©Rizqi/Bal
“Makanan Indonesia itu tidak pernah berdiri sendiri, nggak hanya berupa rasa atau resep,” ujar Yuanita dalam diskusi buku Sepinggan Indonesia: Mencecap Indonesia Lewat Makanan Tradisionalnya. Berlangsung selama kurang lebih satu jam, diskusi ini digelar melalui siaran langsung Instagram @suluh_perempuan pada Kamis (17-07). Forum diskusi dimoderasi oleh Pupah Mafruhah dan mengundang tiga pembicara, yakni Yuanita Maya, penulis sekaligus pendiri komunitas literasi Gula Kelapa; Imbaniasih, pengurus pusat Suluh Perempuan; serta Jung Nursabah, anggota komunitas Muslimah Reformis.
Diskusi dibuka dengan pemaparan latar belakang penulisan buku oleh sang penulis. Yuanita menyebutkan bahwa melalui buku Sepinggan Indonesia, dirinya berusaha menghadirkan sisi lain dalam melihat makanan tradisional Indonesia. Ia mengatakan bahwa perbincangan tentang makanan tradisional tidak hanya terbatas pada resep, tetapi juga berkaitan dengan sejarah dan identitas bangsa. Menurutnya, budaya Indonesia dapat dilihat lewat makanan tradisionalnya. “Ada banyak sejarah di situ dan kita bisa menggunakan makanan sebagai alat untuk meneropong Indonesia,” ucapnya.
Lebih lanjut, Yuanita menceritakan temuan mengesankan yang ia peroleh selama proses penulisan buku tersebut, salah satunya tentang peran makanan sebagai perantara dalam menjaga kekerabatan. Hal ini, misalnya, terlihat pada tradisi masyarakat Indonesia untuk menghidangkan gorengan sebagai pendamping kegiatan meronda. “Nilainya bukan cuma seberapa banyak makanan yang kita kunyah atau kita hidangkan, tetapi bagaimana kita menghadirkan makanan untuk mempererat kita sebagai kelompok masyarakat,” jelasnya.
Imbaniasih kemudian menambahkan, makanan tradisional memiliki kelebihan ketimbang makanan praktis yang dijajakan di luaran sana. Ia menjelaskan bahwa makanan yang dijajakan dan terkenal di luar memang enak secara rasa di lidah. “Tapi, untuk kualitas, yang kita rasa bahan-bahannya yang top itu benar-benar makanan tradisional, seperti rasa ladanya, palanya, dan asam,” tuturnya.
Selain membahas makanan tradisional, diskusi ini juga menyoroti persoalan patriarki dalam dapur. Perspektif disampaikan oleh Jung yang menyoroti bagaimana budaya patriarki di Indonesia kerap menafsirkan dapur sebagai ruang yang membebani perempuan. Menurutnya, pemaknaan dapur harus diubah karena dapur justru dapat menjadi ruang pemberdayaan bagi perempuan. “Dapur bisa menjadi ruang produksi, ruang kreasi, ruang kita mengembangkan kreativitas,” tegasnya.
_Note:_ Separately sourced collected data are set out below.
(* ===== verification/IdentityStore.v ===== *)
(** * Identities and their credentials ([services/identity_gateway/store.py])

    The identity store with its indexes by wallet, telegram account and invite
    code, sub-identities, one-time binding codes, and the credentials whose every
    change of status goes through the trust ledger.  What the store relies on of
    the ledger is the class [CredentialLedger] with its laws; [TrustLedger]
    discharges them, and the theorems hold whatever else uses the ledger.  The
    module lock is reentrant and held by every operation, so each is one step.
    [_persist] writes a snapshot of all identities, kept here as the map and its
    insertion order. *)

From S2P Require Import Prelude PyBytes PyJson PyFloat PyHoare TrustLedger.
#[local] Open Scope string_scope.

(** ** What the store needs of the ledger *)

Class CredentialLedger (T : Type) := {
  (** [state_machine.transition(...)["to_state"]] *)
  cl_transition : string -> string -> string -> string -> string -> string ->
    list (string * json) -> M T trust_error string;
  (** [state_machine.record_event(...)] *)
  cl_event : string -> string -> string -> string -> string -> string -> string ->
    list (string * json) -> M T trust_error unit
}.

Class CredentialLedgerLaws (T : Type) `{CredentialLedger T} := {
  cl_transition_target : forall etype eid from action actor reason extra s,
    run_outcome (cl_transition etype eid from action actor reason extra) s
    = match transition_target from action with
      | Some to => Ret to
      | None => Raise (IllegalTransitionError from action)
      end;
  cl_event_returns : forall etype eid ev from to actor reason extra s,
    run_outcome (cl_event etype eid ev from to actor reason extra) s = Ret tt
}.

(** ** Identities *)

Definition CREDENTIAL_TYPES : list string :=
  ["email"; "phone"; "wallet"; "domain"; "business_reg"; "telegram"; "twofa"].
Definition IDENTITY_CLASSES : list string := ["user"; "business"; "agent"].
Definition UNVERIFIED := "unverified".
Definition BASIC := "basic".
Definition ENHANCED := "enhanced".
Yuanita menambahkan bahwa selain menjadi wadah berkreasi, dapur dan masakan tradisional Indonesia juga dapat menjadi sarana terapi karena memerlukan kreativitas dan imajinasi. Ia menceritakan pengalamannya ketika berada dalam kondisi mental yang tidak stabil dan menjadikan memasak sebagai sarana terapi. “Itu [memasak-red] jadi semacam terapi bagi saya,” tuturnya.
Sorotan lain terkait dengan budaya patriarki juga dihadirkan di penghujung diskusi. Jung menyayangkan bagaimana budaya patriarki menghilangkan jejak perempuan dari pewarisan resep masakan. Ia melihat kurangnya penghargaan terhadap para perempuan yang telah menciptakan berbagai resep makanan tradisional Indonesia. Dalam penilaiannya, laki-laki lebih mendominasi dunia kuliner karena dianggap lebih profesional. “Kuliner yang diturunkan secara lisan oleh perempuan itu tidak dianggap profesional,” tuturnya.
Jung menekankan perlunya pengadaan ruang yang lebih luas bagi perempuan, khususnya dalam konteks kuliner Indonesia. Dalam penilaiannya, perempuan tetap memiliki kontribusi terhadap dunia kuliner Indonesia. “Perempuan perlu diberi ruang juga, apalagi perempuan yang punya ide masakan,” tegasnya.